(What is needed): Gather all lines in the records below that include the word "signer".

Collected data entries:
━━━

(* ===== verification/PeggySol.v ===== *)
(** * PeggySol: the bridge contract, solidity/contracts/Peggy.sol

    The part of the contract that the relayer's transactions run: checkpoints,
    signature checks, [updateValset] and [submitBatch].  A function returns
    [None] where the contract reverts.  Arithmetic on [uint256] is checked
    (Solidity 0.8): an overflow reverts.  Token contracts are external; the
    transfers a call makes are returned in order, and whether the token accepts
    them is the argument [tokenOk]. *)
From S2P Require Import Prelude Types External.

(** [struct ValsetArgs] *)
Record ValsetArgs : Type := MkValsetArgs {
  va_Validators : list Address;
  va_Powers : list Z;
  va_ValsetNonce : Z;
  va_RewardAmount : Z;
  va_RewardToken : Address
}.

#[global] Instance ValsetArgs_eq_dec : EqDecision ValsetArgs.
Proof. solve_decision. Defined.

(** Signature recovery is an EVM precompile. *)
Class Evm : Type := { ecrecover : Hash -> Z -> Hash -> Hash -> Address }.

Inductive TokenOp : Type :=
  | SafeTransfer (token to : Address) (amount : Z)
  | Mint (token to : Address) (amount : Z)
  | Burn (token from : Address) (amount : Z)
  | SafeTransferFrom (token from to : Address) (amount : Z).

Inductive ContractEvent : Type :=
  | EvValsetUpdated (newNonce eventNonce rewardAmount : Z) (rewardToken : Address)
      (validators : list Address) (powers : list Z)
  | EvBatchExecuted (batchNonce : Z) (token : Address) (eventNonce : Z)
  | EvSendToInjective (token sender : Address) (destination : Hash) (amount eventNonce : Z) (data : string)
  | EvERC20Deployed (cosmosDenom : string) (token : Address) (name symbol : string)
      (decimals eventNonce : Z).

Record Contract : Type := MkContract {
  state_lastValsetCheckpoint : Hash;
  state_lastBatchNonces : gmap Z Z;
  state_lastValsetNonce : Z;
  state_lastEventNonce : Z;
  state_peggyId : Hash;
  state_powerThreshold : Z;
  isInjectiveNativeToken : gset Z;
  paused : bool
}.

Definition MAX_NONCE_JUMP_LIMIT : Z := 10000000000000.

(** [require] *)
Definition require (b : bool) : option unit := if b then Some tt else None.

(** Checked addition on uint256. *)
Definition add256 (x y : Z) : option Z := if x + y <? 2 ^ 256 then Some (x + y) else None.

Section contract.
Context {GE : Geth} {EV : Evm}.

Definition checkpoint_method : Z :=
  0x636865636b706f696e7400000000000000000000000000000000000000000000.
Definition batch_method : Z :=
  0x7472616e73616374696f6e426174636800000000000000000000000000000000.

Definition checkpoint_preimage (a : ValsetArgs) (peggyId : Hash) : bytes :=
  abi_encode [VElem TBytes32 peggyId; VElem TBytes32 checkpoint_method;
              VElem TUint256 (va_ValsetNonce a); VArray TAddress (va_Validators a);
              VArray TUint256 (va_Powers a); VElem TUint256 (va_RewardAmount a);
              VElem TAddress (va_RewardToken a)].

Definition makeCheckpoint (a : ValsetArgs) (peggyId : Hash) : Hash :=
  Keccak256Hash (checkpoint_preimage a peggyId).

Definition batch_preimage (peggyId : Hash) (amounts : list Z) (destinations : list Address)
    (fees : list Z) (batchNonce : Z) (token : Address) (batchTimeout : Z) : bytes :=
  abi_encode [VElem TBytes32 peggyId; VElem TBytes32 batch_method;
              VArray TUint256 amounts; VArray TAddress destinations; VArray TUint256 fees;
              VElem TUint256 batchNonce; VElem TAddress token; VElem TUint256 batchTimeout].

Definition batchHash (peggyId : Hash) (amounts : list Z) (destinations : list Address)
    (fees : list Z) (batchNonce : Z) (token : Address) (batchTimeout : Z) : Hash :=
  Keccak256Hash (batch_preimage peggyId amounts destinations fees batchNonce token batchTimeout).

(** [verifySig]: the digest of the "Ethereum Signed Message" envelope. *)
Definition signed_message_digest (h : Hash) : Hash :=
  Keccak256Hash (Byte.x19 :: list_byte_of_string "Ethereum Signed Message:" ++
                 Byte.x0a :: list_byte_of_string "32" ++ abi_word h).

Definition verifySig (signer : Address) (theHash : Hash) (v : Z) (r s : Hash) : bool :=
  signer =? ecrecover (signed_message_digest theHash) v r s.

(** [_validateValidatorSet] *)
Fixpoint validatePowers (powers : list Z) (threshold cumulativePower : Z) : option Z :=
  match powers with
  | [] => Some cumulativePower
  | p :: powers' =>
      cum ← add256 cumulativePower p;
      if threshold <? cum then Some cum else validatePowers powers' threshold cum
  end.

Definition validateValidatorSet (validators : list Address) (powers : list Z) (threshold : Z)
  : option unit :=
  _ ← require (length validators =? length powers)%nat;
  cum ← validatePowers powers threshold 0;
  require (threshold <? cum).

(** The loop of [checkValidatorSignatures]: the lists have been checked to have
    one length; a missing element would revert. *)
Fixpoint checkSignatures (validators : list Address) (powers v : list Z) (r s : list Hash)
    (theHash : Hash) (threshold cumulativePower : Z) : option Z :=
  match validators with
  | [] => Some cumulativePower
  | val :: validators' =>
      match powers, v, r, s with
      | p :: powers', vi :: v', ri :: r', si :: s' =>
          if vi =? 0
          then checkSignatures validators' powers' v' r' s' theHash threshold cumulativePower
          else
            _ ← require (verifySig val theHash vi ri si);
            cum ← add256 cumulativePower p;
            if threshold <? cum then Some cum
            else checkSignatures validators' powers' v' r' s' theHash threshold cum
      | _, _, _, _ => None
      end
  end.

Definition checkValidatorSignatures (validators : list Address) (powers v : list Z)
    (r s : list Hash) (theHash : Hash) (threshold : Z) : option unit :=
  cum ← checkSignatures validators powers v r s theHash threshold 0;
  require (threshold <? cum).

Definition wellFormedSigs (a : ValsetArgs) (v : list Z) (r s : list Hash) : bool :=
  let n := length (va_Validators a) in
  ((n =? length (va_Powers a)) && (n =? length v) && (n =? length r) && (n =? length s))%nat.

(** The next event: [state_lastEventNonce + 1] is stored and emitted. *)
Definition emit (mk : Z -> ContractEvent) (c : Contract) : option (Contract * ContractEvent) :=
  eventNonce ← add256 (state_lastEventNonce c) 1;
  Some (MkContract (state_lastValsetCheckpoint c) (state_lastBatchNonces c) (state_lastValsetNonce c)
          eventNonce (state_peggyId c) (state_powerThreshold c) (isInjectiveNativeToken c) (paused c),
        mk eventNonce).

(** The payment of the submission reward. *)
Definition reward_ops (sender : Address) (a : ValsetArgs) : list TokenOp :=
  if negb (va_RewardToken a =? 0) && negb (va_RewardAmount a =? 0)
  then [SafeTransfer (va_RewardToken a) sender (va_RewardAmount a)] else [].

(** [updateValset] up to the calls of the reward token. *)
Definition updateValset_checks (sender : Address) (newValset currentValset : ValsetArgs)
    (v : list Z) (r s : list Hash) (c : Contract) : option (Contract * list TokenOp) :=
  _ ← require (negb (paused c));
  _ ← require (va_ValsetNonce currentValset <? va_ValsetNonce newValset);
  _ ← require (wellFormedSigs currentValset v r s);
  limit ← add256 (va_ValsetNonce currentValset) MAX_NONCE_JUMP_LIMIT;
  _ ← require (va_ValsetNonce newValset <? limit);
  _ ← require (makeCheckpoint currentValset (state_peggyId c) =? state_lastValsetCheckpoint c);
  let newCheckpoint := makeCheckpoint newValset (state_peggyId c) in
  _ ← checkValidatorSignatures (va_Validators currentValset) (va_Powers currentValset) v r s
        newCheckpoint (state_powerThreshold c);
  _ ← validateValidatorSet (va_Validators newValset) (va_Powers newValset)
        (state_powerThreshold c);
  Some (MkContract newCheckpoint (state_lastBatchNonces c) (va_ValsetNonce newValset)
          (state_lastEventNonce c) (state_peggyId c) (state_powerThreshold c)
          (isInjectiveNativeToken c) (paused c), reward_ops sender newValset).

Definition valset_event (a : ValsetArgs) (eventNonce : Z) : ContractEvent :=
  EvValsetUpdated (va_ValsetNonce a) eventNonce (va_RewardAmount a) (va_RewardToken a)
    (va_Validators a) (va_Powers a).

(** [updateValset] *)
Definition updateValset (tokenOk : list TokenOp -> bool) (sender : Address)
    (newValset currentValset : ValsetArgs) (v : list Z) (r s : list Hash) (c : Contract)
  : option (Contract * list TokenOp * ContractEvent) :=
  '(c, ops) ← updateValset_checks sender newValset currentValset v r s c;
  _ ← require (tokenOk ops);
  '(c, ev) ← emit (valset_event newValset) c;
  Some (c, ops, ev).

(** [lastBatchNonce] *)
Definition lastBatchNonce (c : Contract) (token : Address) : Z :=
  default 0 (state_lastBatchNonces c !! token).

(** The transfers of [submitBatch] and the total of the fees. *)
Fixpoint payDestinations (native : bool) (token : Address) (amounts : list Z)
    (destinations : list Address) (fees : list Z) (totalFee : Z)
  : option (list TokenOp * Z) :=
  match amounts with
  | [] => Some ([], totalFee)
  | amt :: amounts' =>
      match destinations, fees with
      | dst :: destinations', fee :: fees' =>
          total ← add256 totalFee fee;
          '(ops, total') ← payDestinations native token amounts' destinations' fees' total;
          Some ((if native then Mint token dst amt else SafeTransfer token dst amt) :: ops, total')
      | _, _ => None
      end
  end.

━━━

(Answer to the problem):
Definition verifySig (signer : Address) (theHash : Hash) (v : Z) (r s : Hash) : bool :=
  signer =? ecrecover (signed_message_digest theHash) v r s.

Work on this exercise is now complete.